School-based screening for weight problems
Thursday, September 16th, 2010
Schools have been measuring their students' height and weight for decades, but now that information is often a starting point for conversations about childhood obesity.
Pennsylvania schools calculate Body Mass Index to estimate body fat and monitor the state's child obesity problem. Some policy experts worry that BMI screening at school can stigmatize some kids or lead to unhealthy behavior.
Parents get a kid-specific report that tells them how their child measures up to others in the same age group. Children at the 85th percentile are overweight, those at the 95th percentile are obese.
Robert Karch is a policy expert with Nemours Health and Prevention Services. He says parents need guidance on what to do next.
Karch: I suggest that if weights and heights are taken in the school and BMI is calculated that there be instructions for the parent to pursue further information and evaluation by the child's health care provider.
Karch is a pediatrician.
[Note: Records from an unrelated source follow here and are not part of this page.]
(** * Vision_Voice: the audio recorder

    A shallow embedding of [src/utils/audio_recorder.py] (class
    [AudioRecorder]) and the properties of its capture loop, noise
    calibration, speech detector and life cycle.

    Conventions of the embedding.
    - Python [float]s (wall-clock times, volumes, the threshold, the noise
      floor) are real numbers: rounding is not modelled.
    - Python [int]s are [Z]; [bytes] are [list Byte.byte].
    - An attribute holding an object or [None] is an [option].
    - Code that can raise runs in a state-and-exception monad: the state
      keeps every mutation made before the exception, as in Python.
    - What the outside world answers (the audio device, the file system,
      the clock, scipy's filter) is an explicit input of each operation. *)

From Stdlib Require Import Reals Lra ZArith List Lia Bool.
From stdpp Require Import gmap strings pretty.

(** ** Exceptions and the monad *)

(** The exception classes the handlers of the module can tell apart, and
    the ones the code itself can provoke. *)
Inductive exn : Type :=
  | IOError            (* OSError: device and file-system failures *)
  | ValueError         (* numpy / pyaudio argument errors *)
  | AttributeError     (* a method called on None *)
  | UnboundLocalError  (* a local read before it was assigned *)
  | WaveError          (* wave.Error *)
  | RuntimeError.      (* any other Exception *)

Definition is_IOError (e : exn) : bool :=
  match e with IOError => true | _ => false end.

Definition Exc (A : Type) : Type := (exn + A)%type.

Section Monad.
Context {St : Type}.

Definition M (A : Type) : Type := St -> Exc A * St.
(** * whisper-gui: a shallow embedding of [whisper-gui.py]

    The script is a Tkinter shell around one call into OpenAI Whisper.  The
    embedding has three layers:

    - the pure string work of the script (whitespace stripping, the
      [:.2f] rendering of a float, ["\n".join], [os.path.splitext]);
    - a state-and-exception monad over a [World] that records the file
      system, standard output and every call made into tkinter, whisper and
      the file API, the answers of which come from an environment [Env];
    - the three functions of the script, [transcribe_audio],
      [select_file_and_transcribe] and [main], written in that monad. *)

From Stdlib Require Import ZArith NArith Ascii String List Lia.
From Stdlib Require Import Floats.SpecFloat DecimalPos.
From stdpp Require Import base option list gmap.

Open Scope N_scope.

(** ** Python strings *)

(** A Python [str] is a sequence of Unicode code points. *)
Definition char := N.
Abbreviation str := (list char).

(** String literals of the script, written as Rocq strings. *)
Fixpoint lit (s : string) : str :=
  match s with
  | EmptyString => []
  | String a s' => N_of_ascii a :: lit s'
  end.

Definition LF : char := 10.

(** [str.isspace] on one code point (CPython's [_PyUnicode_IsWhitespace]). *)
Definition isspace (c : char) : bool :=
  ((9 <=? c) && (c <=? 13)) || ((28 <=? c) && (c <=? 32))
  || (c =? 133) || (c =? 160) || (c =? 5760)
  || ((8192 <=? c) && (c <=? 8202))
  || (c =? 8232) || (c =? 8233) || (c =? 8239) || (c =? 8287)
  || (c =? 12288).

Fixpoint lstrip (s : str) : str :=
  match s with
  | c :: s' => if isspace c then lstrip s' else s
  | [] => []
  end.

Definition rstrip (s : str) : str := rev (lstrip (rev s)).

(** [s.strip()] *)
Definition strip (s : str) : str := rstrip (lstrip s).

(** [sep.join(l)] *)
Fixpoint join (sep : str) (l : list str) : str :=
  match l with
  | [] => []
  | [x] => x
  | x :: l' => x ++ sep ++ join sep l'
  end.

(** ** Floats and the [:.2f] format *)

(** A Python [float] is an IEEE 754 binary64 value; [spec_float] gives its
    sign, mantissa and exponent, so that a finite value is exactly
    [m * 2^e]. *)
Definition float := spec_float.

Definition digit (d : N) : char := 48 + d.

Fixpoint uint_str (u : Decimal.uint) : str :=
  match u with
  | Decimal.Nil => []
  | Decimal.D0 u' => digit 0 :: uint_str u'
  | Decimal.D1 u' => digit 1 :: uint_str u'
  | Decimal.D2 u' => digit 2 :: uint_str u'
  | Decimal.D3 u' => digit 3 :: uint_str u'
  | Decimal.D4 u' => digit 4 :: uint_str u'
  | Decimal.D5 u' => digit 5 :: uint_str u'
  | Decimal.D6 u' => digit 6 :: uint_str u'
  | Decimal.D7 u' => digit 7 :: uint_str u'
  | Decimal.D8 u' => digit 8 :: uint_str u'
  | Decimal.D9 u' => digit 9 :: uint_str u'
  end.

(** Decimal digits of a natural number, without leading zeros. *)
Definition str_of_N (n : N) : str := uint_str (N.to_uint n).

(** [num / den] rounded to the nearest integer, ties to even. *)
Definition round_half_even (num den : N) : N :=
  let q := num / den in
  match (2 * (num mod den)) ?= den with
  | Lt => q
  | Gt => q + 1
  | Eq => if N.even q then q else q + 1
  end.

(** The absolute value of [m * 2^e], in hundredths, correctly rounded. *)
Definition hundredths (m : positive) (e : Z) : N :=
  match e with
  | Z0 => 100 * Npos m
  | Zpos p => 100 * Npos m * 2 ^ Npos p
  | Zneg p => round_half_even (100 * Npos m) (2 ^ Npos p)
  end.

Definition sign_str (s : bool) : str := if s then lit "-" else [].

(** Fixed-point rendering of a count of hundredths: integer digits, a point
    and two fractional digits. *)
Definition fixed2 (q : N) : str :=
  str_of_N (q / 100) ++ lit "." ++ [digit (q mod 100 / 10); digit (q mod 10)].

(** [f"{x:.2f}"]: CPython renders the exact binary value, correctly rounded
    to two decimals (ties to even); the sign of a negative value is kept
    even when it rounds to zero. *)
Definition format_2f (x : float) : str :=
  match x with
  | S754_nan => lit "nan"
  | S754_infinity s => sign_str s ++ lit "inf"
  | S754_zero s => sign_str s ++ fixed2 0
  | S754_finite s m e => sign_str s ++ fixed2 (hundredths m e)
  end.

Definition is_digit (c : char) : bool := (48 <=? c) && (c <=? 57).

Definition is_finite (x : float) : bool :=
  match x with
  | S754_zero _ | S754_finite _ _ _ => true
  | _ => false
  end.

(** ** [os.path] *)

(** [os.path] is [posixpath] or [ntpath], which differ here in their
    separators only; the extension separator is a dot in both. *)
Inductive PathModule := posixpath | ntpath.

Definition sep (os_path : PathModule) : char :=
  match os_path with
  | posixpath => 47
  | ntpath => 92
  end.

Definition altsep (os_path : PathModule) : option char :=
  match os_path with
  | posixpath => None
  | ntpath => Some 47
  end.

Definition extsep : char := 46.

(** [s.rfind(c)] for a one-character [c], counting from index [i]: the
    highest index of [c], or [-1]. *)
Fixpoint rfind_from (c : char) (s : str) (i : Z) : Z :=
  match s with
  | [] => (-1)%Z
  | x :: s' =>
      let r := rfind_from c s' (i + 1)%Z in
      if (0 <=? r)%Z then r else if x =? c then i else (-1)%Z
  end.

Definition rfind (s : str) (c : char) : Z := rfind_from c s 0%Z.

(** The loop of [genericpath._splitext] that skips leading dots: it runs
    [n] times from [filenameIndex] and tells whether it met a character
    other than the dot. *)
Fixpoint meets_non_dot (p : str) (filenameIndex : nat) (n : nat) : bool :=
  match n with
  | O => false
  | S n' =>
      if negb (bool_decide (firstn 1 (skipn filenameIndex p) = [extsep]))
      then true
      else meets_non_dot p (S filenameIndex) n'
  end.

(** [os.path.splitext(p)], that is [genericpath._splitext(p, sep, altsep,
    extsep)]. *)
Definition splitext (os_path : PathModule) (p : str) : str * str :=
  let sepIndex := rfind p (sep os_path) in
  let sepIndex :=
    match altsep os_path with
    | Some a => Z.max sepIndex (rfind p a)
    | None => sepIndex
    end in
  let dotIndex := rfind p extsep in
  if (sepIndex <? dotIndex)%Z
     && meets_non_dot p (Z.to_nat (sepIndex + 1)) (Z.to_nat (dotIndex - (sepIndex + 1)))
  then (firstn (Z.to_nat dotIndex) p, skipn (Z.to_nat dotIndex) p)
  else (p, []).

(** ** The transcription result *)

(** What [model.transcribe] returns: a dict with a ["text"] entry and,
    normally, a ["segments"] entry holding a list of dicts with (among others)
    ["start"], ["end"] and ["text"].  The script tests ["segments" in result],
    so the presence of that key is part of the data. *)
Record Segment := {
  seg_start : float;
  seg_end : float;
  seg_text : str;
}.

Record Result := {
  result_text : str;
  result_segments : option (list Segment);
}.

(** ** Configuration *)

(** The two module-level constants of the script. *)
Record Config := {
  MODEL_NAME : str;
  ENABLE_TIMESTAMPS : bool;
}.

Definition script_config : Config :=
  {| MODEL_NAME := lit "turbo"; ENABLE_TIMESTAMPS := true |}.

(** ** Exceptions *)

(** [SystemExit] and [KeyboardInterrupt] derive from [BaseException] only;
    every other exception is an [Exception] of some class, with the text
    that [str(e)] gives. *)
Inductive exn :=
| SystemExit (code : Z)
| KeyboardInterrupt
| Exception (class : string) (message : str).

Definition is_Exception (e : exn) : bool :=
  match e with
  | Exception _ _ => true
  | _ => false
  end.

(** [str(e)] *)
Definition str_exn (e : exn) : str :=
  match e with
  | SystemExit code =>
      match code with
      | Z0 => lit "0"
      | Zpos p => str_of_N (Npos p)
      | Zneg p => lit "-" ++ str_of_N (Npos p)
      end
  | KeyboardInterrupt => []
  | Exception _ message => message
  end.

Inductive outcome (A : Type) :=
| Return (a : A)
| Raise (e : exn).
Arguments Return {A} a.
Arguments Raise {A} e.

(** ** The world outside the script *)

(** Every call the script makes into tkinter, whisper, the file API and
    [print]. *)
Inductive Call :=
| call_askopenfilename (title : str) (filetypes : list (str * str))
| call_showinfo (title message : str)
| call_showerror (title message : str)
| call_load_model (name : str)
| call_transcribe (model audio_path : str) (verbose : bool)
| call_open (path mode encoding : str)
| call_write (path data : str)
| call_close (path : str)
| call_print (text : str)
| call_Tk
| call_title (text : str)
| call_geometry (size : str)
| call_Label (text : str)
| call_Button (text : str) (command : string)
| call_pack (widget : string) (pady : Z)
| call_mainloop.

(** The file system maps a path to the text of the file; [calls] is the
    history of calls, oldest first. *)
Record World := {
  fs : gmap str str;
  stdout : str;
  calls : list Call;
}.

(** The environment answers the calls.  Each answer may depend on the whole
    world, history included, so that two calls with the same arguments need
    not be answered alike; [fault] says whether a call raises. *)
Record Env := {
  fault : Call -> World -> option exn;
  selected_file : World -> str;
  whisper_result : str -> str -> World -> Result;
}.

(** ** The monad of the script: state and exceptions *)

Definition M (A : Type) : Type := World -> outcome A * World.

Definition ret {A} (a : A) : M A := fun w => (Return a, w).

Definition bind {A B} (m : M A) (k : A -> M B) : M B := fun w =>
  match m w with
  | (Return a, w') => k a w'
  | (Raise e, w') => (Raise e, w')
  end.

Definition raise {A} (e : exn) : M A := fun w => (Raise e, w).

Notation "'do' x <- m ; k" := (bind m (fun x => k))
  (at level 60, x name, m at next level, right associativity).
Notation "'run' m ; k" := (bind m (fun _ => k))
  (at level 60, m at next level, right associativity).

(** [try: body / except Exception as e: handler e] *)
Definition try_except {A} (body : M A) (handler : exn -> M A) : M A := fun w =>
  match body w with
  | (Raise e, w') => if is_Exception e then handler e w' else (Raise e, w')
  | r => r
  end.

(** [try: body / finally: cleanup]; an exception of the cleanup replaces
    the outcome of the body. *)
Definition try_finally {A} (body : M A) (cleanup : M unit) : M A := fun w =>
  let '(r, w1) := body w in
  match cleanup w1 with
  | (Return _, w2) => (r, w2)
  | (Raise e, w2) => (Raise e, w2)
  end.

Definition record (c : Call) (w : World) : World :=
  {| fs := fs w; stdout := stdout w; calls := calls w ++ [c] |}.

Definition set_fs (f : gmap str str) (w : World) : World :=
  {| fs := f; stdout := stdout w; calls := calls w |}.

Definition set_stdout (s : str) (w : World) : World :=
  {| fs := fs w; stdout := s; calls := calls w |}.

Section Script.

Variable os_path : PathModule.
Variable cfg : Config.
Variable env : Env.

(** An external call: it is recorded, and raises when the environment says
    so (asked in the world before the call). *)
Definition call (c : Call) : M unit := fun w =>
  match fault env c w with
  | Some e => (Raise e, record c w)
  | None => (Return tt, record c w)
  end.

(** *** tkinter *)

Definition askopenfilename (title : str) (filetypes : list (str * str)) : M str :=
  fun w =>
    match call (call_askopenfilename title filetypes) w with
    | (Return _, w') => (Return (selected_file env w), w')
    | (Raise e, w') => (Raise e, w')
    end.

Definition showinfo (title message : str) : M unit :=
  call (call_showinfo title message).

Definition showerror (title message : str) : M unit :=
  call (call_showerror title message).

(** *** whisper *)

(** [whisper.load_model(name)]: the model object is identified by its
    name. *)
Definition load_model (name : str) : M str :=
  run call (call_load_model name); ret name.

(** [model.transcribe(audio_path, verbose=...)] *)
Definition model_transcribe (model audio_path : str) (verbose : bool) : M Result :=
  fun w =>
    match call (call_transcribe model audio_path verbose) w with
    | (Return _, w') => (Return (whisper_result env model audio_path w), w')
    | (Raise e, w') => (Raise e, w')
    end.

(** *** files and standard output *)

(** [open(path, "w", encoding=...)] creates or truncates the file. *)
Definition open_w (path encoding : str) : M str :=
  run call (call_open path (lit "w") encoding);
  (fun w => (Return path, set_fs (<[path := []]> (fs w)) w)).

(** [f.write(data)] appends to what the file holds since it was opened. *)
Definition write (f data : str) : M unit :=
  run call (call_write f data);
  (fun w => (Return tt, set_fs (<[f := default [] (fs w !! f) ++ data]> (fs w)) w)).

Definition close (f : str) : M unit := call (call_close f).

(** [with open(path, "w", encoding=...) as f: body f] *)
Definition with_open_w {A} (path encoding : str) (body : str -> M A) : M A :=
  do f <- open_w path encoding;
  try_finally (body f) (close f).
In conversations with parents and patients, he finds out what kids eat for breakfast, whether they eat fast food and how often they have soda or sugary drinks, as well as how much time they spend in front of the TV.
He say those questions are a starting point for mapping out a plan to make lifestyle changes that can lower the risk for weight-related illnesses such as diabetes and heart disease.
Pennsylvania schools require the BMI screening, Delaware schools don't.
Beth Anne Bohn leads the Pennsylvania Division of School Health. She says schools work to ensure each child's privacy.
Bohn: The nurse calculates the BMI and BMI-for age percentile and then puts that in a letter that is to be sent home to the parents. The screening procedure itself is no different than when the kids' grandparents were in school.
The American Academy of Pediatrics recommends that doctors begin measuring BMI when a child is 2.